The Haines School shop class has an additional SawStop table saw thanks to the proceeds from donors, 64 pies and $600 worth of cookies.
After a high school student severed three fingers cutting plywood on the wood shop’s table saw last spring, the Haines Woman’s Club began fundraising efforts to purchase the $4,300 saw that automatically shuts down before it can slice skin. The school also purchased one of the high-tech saws.
A SawStop’s blade carries an electrical signal. When skin touches the blade, the signal changes due to the human body’s natural conductivity. That signal change plunges the blade into a brake, at a speed of 4000 revolutions per minute to zero, in less than 5 milliseconds. Although the blade and brake must be trashed, the cost of replacement, about $100 or less, is much less than a trip to the clinic, said Haines School shop teacher Darwin Feakes.

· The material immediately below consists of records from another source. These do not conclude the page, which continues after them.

(* ===== verification/OrderBookSpec.v ===== *)
(** The order book implements its abstract specification.

    [represents b v]: the concrete book [b] (pools, intrusive queues, hash
    tables) stands for the abstract book [v] of [BookView.v].  For every
    operation of [OrderBook.v]: from a book that represents [v] it cannot
    fail -- no assertion of the source, no pool or table misuse -- and its
    result represents the abstract operation applied to [v].

    The correctness theorems of the order book: every modifier and query of
    [OrderBook.v] against the abstract book of [BookView.v].

    [OrderBook::clear] empties any well-formed book.

    While a side is being cleared its table of prices is stale and the level
    being drained is in no ladder, so the loops are proved against a weaker
    invariant, [clearing]. *)
From Stdlib Require Import Sorted.
From S2P Require Import Prelude.
From S2P Require Import IndexFreeStack.
From S2P Require Import TableInterface.
From S2P Require Import TradingTypes.
From S2P Require Import OrderBook.
From S2P Require Import BookView.
From S2P Require Import OrderBookRep.
From S2P Require Import OrderBookCore.
Local Open Scope Z_scope.
Local Open Scope array_scope.

(** * Views of abstract books *)

Definition view_order (o : aorder) : Z * Z := (ao_id o, ao_qty o).
Definition view_level (l : alevel) : Z * queue := (al_price l, view_order <$> al_orders l).
Definition view (L : list alevel) : vladder := view_level <$> L.
Definition book_view (A : abook) : vbook := {| v_bids := view (a_bids A); v_asks := view (a_asks A) |}.

Lemma v_side_view A s : v_side (book_view A) s = view (side_of A s).
Proof. by destruct s. Qed.

Lemma book_view_with_side A s L :
  valid_side s = true → book_view (with_side A s L) = v_with (book_view A) s (view L).
Proof. by intros [-> | ->]%valid_side_cases. Qed.

Lemma view_app L L' : view (L ++ L') = view L ++ view L'.
Proof. apply fmap_app. Qed.

Lemma v_ids_view L : v_ids (view L) = ao_id <$> orders_in L.
Proof.
  induction L as [| l L IH]; [done |].
  change (v_ids (view (l :: L))) with ((view_order <$> al_orders l).*1 ++ v_ids (view L)).
  rewrite IH, orders_in_cons, fmap_app. by rewrite <- list_fmap_compose.
Qed.

Lemma v_orders_view L : v_orders (view L) = view_order <$> orders_in L.
Proof.
  induction L as [| l L IH]; [done |].
  change (v_orders (view (l :: L))) with ((view_order <$> al_orders l) ++ v_orders (view L)).
  by rewrite IH, orders_in_cons, fmap_app.
Qed.

Lemma vb_ids_view A : vb_ids (book_view A) = ao_id <$> all_orders A.
Proof.
  unfold vb_ids, all_orders, levels; simpl. by rewrite !v_ids_view, orders_in_app, fmap_app.
Qed.

Lemma vb_orders_view A : vb_orders (book_view A) = view_order <$> all_orders A.
Proof.
  unfold vb_orders, all_orders, levels; simpl. by rewrite !v_orders_view, orders_in_app, fmap_app.
Qed.

Lemma v_volume_view os : v_volume (view_order <$> os) = sum_qty os.
Proof.
  unfold v_volume, sum_qty. induction os as [| o os IH]; [done |].
  rewrite fmap_cons. cbn [foldr]. by rewrite IH.
Qed.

“It pushes this braking mechanism into the blade and then the whole unit drops underneath the table,” Feakes said. “I’m still amazed at the technology.”
Woman’s Club president Judy Ewald looked into the cost of the SawStop after the student’s accident. They organized a fundraising website, placed donation cans around town and collected funds from the Fourth of July pie sale and the Kluane Chilkat International Bike Relay cookie sale. “It was something I thought the club could do that would help the community,” Ewald said.

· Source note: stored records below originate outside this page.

(* ===== verification/MatchingEngine.v ===== *)
(** The price-time priority matching engine:
    [src/libs/algo/matching_engine.hpp].

    The two nested [while] loops of [submit_order] are [match_level] and
    [match_loop]; every iteration that does not leave its loop records a
    fill, so [MaxFills] iterations are fuel enough for either. *)
From S2P Require Import Prelude.
From S2P Require Import IndexFreeStack.
From S2P Require Import TableInterface.
From S2P Require Import TradingTypes.
From S2P Require Import OrderBook.
Local Open Scope Z_scope.
Local Open Scope array_scope.

Record Fill : Set := {
  maker_id : Z;
  taker_id : Z;
  f_price : Z;
  f_qty : Z;
}.

#[export] Instance Fill_eq_dec : EqDecision Fill.
Proof. solve_decision. Defined.

Record MatchResult : Set := {
  fills : list Fill;
  remaining_qty : Z;
  rested : bool;
}.

Definition has_fills (r : MatchResult) : bool := negb (bool_decide (fills r = [])).
Definition fully_filled (r : MatchResult) : bool :=
  negb (bool_decide (fills r = [])) && bool_decide (remaining_qty r = 0) && negb (rested r).
Definition rested_in_book (r : MatchResult) : bool := rested r.
Definition rejected (r : MatchResult) : bool :=
  bool_decide (fills r = []) && negb (rested r).

Record ModifyResult : Set := {
  m_fills : list Fill;
  m_remaining_qty : Z;
  m_rested : bool;
  success : bool;
}.

Definition m_rested_in_book (r : ModifyResult) : bool := success r && m_rested r.

Record MatchingEngine (OM LM : Type) : Type := {
  book_ : OrderBook OM LM;
  fills_ : list Fill;
  fill_count_ : Z;
}.
Arguments book_ {OM LM}.
Arguments fills_ {OM LM}.
Arguments fill_count_ {OM LM}.

Definition empty_fill : Fill := {| maker_id := 0; taker_id := 0; f_price := 0; f_qty := 0 |}.

Section Engine.
  Context (ndebug : bool) {OM LM : Type} `{Table Z Z OM} `{Table Z Z LM}.
  Context (MaxFills : Z).
  Implicit Types (e : MatchingEngine OM LM) (b : OrderBook OM LM).

Definition with_book e b : MatchingEngine OM LM :=
  {| book_ := b; fills_ := fills_ e; fill_count_ := fill_count_ e |}.

(** [explicit MatchingEngine(OrderBook &&book)] *)
Definition from_book b : MatchingEngine OM LM :=
  {| book_ := b; fills_ := replicate (Z.to_nat MaxFills) empty_fill; fill_count_ := 0 |}.

(** [std::span<const Fill>(fills_.data(), n)] *)
Definition fills_span e (n : Z) : list Fill := take (Z.to_nat n) (fills_ e).

(** The price test: a buy crosses at or above the best ask, a sell at or
    below the best bid. *)
Definition crosses (s : Side) (price best : Z) : bool :=
  if bool_decide (s = kBid) then bool_decide (price >= best) else bool_decide (price <= best).

(** One execution against the front order [o] of level [l]: the fill is
    recorded, the three quantities are reduced, and a filled order leaves
    the book.  The flag says that the level was destroyed. *)
Definition match_one e (id l o exec_price remaining : Z)
    : option (MatchingEngine OM LM * Z * bool) :=
  let b := book_ e in
  resting ← get_order b o;
  let fill_qty := Z.min remaining (qty resting) in
  fills ← storeZ (fills_ e) (fill_count_ e)
    {| maker_id := order_id resting; taker_id := id; f_price := exec_price; f_qty := fill_qty |};
  let remaining := u32 (remaining - fill_qty) in
  b ← upd_order b o (set_qty (u32 (qty resting - fill_qty)));
  b ← upd_level b l (λ lv, set_total (u32 (total_qty lv - fill_qty)) lv);
  resting ← get_order b o;
  '(b, destroyed) ← (if bool_decide (qty resting = 0) then remove_filled_order ndebug b o
                     else Some (b, false));
  Some ({| book_ := b; fills_ := fills; fill_count_ := u32 (fill_count_ e + 1) |},
        remaining, destroyed).

(** The inner loop, over the orders of [best_level] in FIFO order. *)
Fixpoint match_level (fuel : nat) e (id l exec_price remaining : Z)
    : option (MatchingEngine OM LM * Z) :=
  if bool_decide (remaining > 0) then
    lv ← get_level (book_ e) l;
    match orders lv with
    | [] => Some (e, remaining)
    | o :: _ =>
        if bool_decide (fill_count_ e < MaxFills) then
          match fuel with
          | O => None
          | S fuel =>
              '(e, remaining, destroyed) ← match_one e id l o exec_price remaining;
              if destroyed : bool then Some (e, remaining)
              else match_level fuel e id l exec_price remaining
          end
        else Some (e, remaining)
    end
  else Some (e, remaining).

(** The outer loop, over the crossing levels of the opposite ladder. *)
Fixpoint match_loop (fuel : nat) e (id : Z) (s : Side) (price remaining : Z)
    : option (MatchingEngine OM LM * Z) :=
  if bool_decide (remaining > 0) then
    match ladder (book_ e) (opposite s) with
    | [] => Some (e, remaining)
    | l :: _ =>
        if bool_decide (fill_count_ e < MaxFills) then
          lv ← get_level (book_ e) l;
          if negb (crosses s price (pl_price lv)) then Some (e, remaining)
          else
            match fuel with
            | O => None
            | S fuel =>
                '(e, remaining) ← match_level (Z.to_nat MaxFills) e id l (pl_price lv) remaining;
                match_loop fuel e id s price remaining
            end
        else Some (e, remaining)
    end
  else Some (e, remaining).

(** [still_crosses]: matching stopped although the prices overlap. *)
Definition still_crosses b (s : Side) (price : Z) : option bool :=
  match ladder b (opposite s) with
  | [] => Some false
  | l :: _ => lv ← get_level b l; Some (crosses s price (pl_price lv))
  end.

Definition submit_order e (id : Z) (s : Side) (price q : Z)
    : option (MatchingEngine OM LM * MatchResult) :=
  if bool_decide (q = 0) then
    Some (e, {| fills := fills_span e 0; remaining_qty := 0; rested := false |})
  else
    dup ← has_order (book_ e) id;
    if dup : bool then
      Some (e, {| fills := fills_span e 0; remaining_qty := q; rested := false |})
    else
      let e := {| book_ := book_ e; fills_ := fills_ e; fill_count_ := 0 |} in
      '(e, remaining) ← match_loop (Z.to_nat MaxFills) e id s price q;
      '(e, rested) ←
        (if bool_decide (remaining > 0) then
           still ← still_crosses (book_ e) s price;
           if still : bool then Some (e, false)
           else
             '(b, rested) ← rest_order ndebug (book_ e) id s price remaining;
             Some (with_book e b, rested)
         else Some (e, false));
      Some (e, {| fills := fills_span e (fill_count_ e); remaining_qty := remaining;
                  rested := rested |}).

Definition cancel e (id : Z) : option (MatchingEngine OM LM * bool) :=
  '(b, ok) ← cancel_order ndebug (book_ e) id;
  Some (with_book e b, ok).

(** Cancel and re-submit: the replacement loses its time priority. *)
Definition modify e (old_id : Z) (s : Side) (new_price new_qty new_id : Z)
    : option (MatchingEngine OM LM * ModifyResult) :=
  '(e, found) ← cancel e old_id;
  if negb found then
    Some (e, {| m_fills := fills_span e 0; m_remaining_qty := 0; m_rested := false;
                success := false |})
  else
    '(e, r) ← submit_order e new_id s new_price new_qty;
    Some (e, {| m_fills := fills r; m_remaining_qty := remaining_qty r;
                m_rested := rested r; success := true |}).

End Engine.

Adults use the school’s saws during community education classes. Feakes said the new technology has already saved an adult student’s fingers. “She said ‘I swear my fingers weren’t even that close to the blade,” Feakes said. “I said, ‘Your fingers were close enough that you’d have been in an ambulance.'”
Feakes said he has some concern that the safety feature could make its users complacent. “Most places aren’t going to have this…They’re going to go build their house or go somewhere else and have too much faith in their machine. I teach them as if it didn’t have the technology.”
The school is auctioning the old table saw that was replaced by the SawStop. Interested buyers should submit a sealed bid to the school’s district office by Dec. 17.
The student who injured herself last spring has full use of two of her fingers, Feakes said.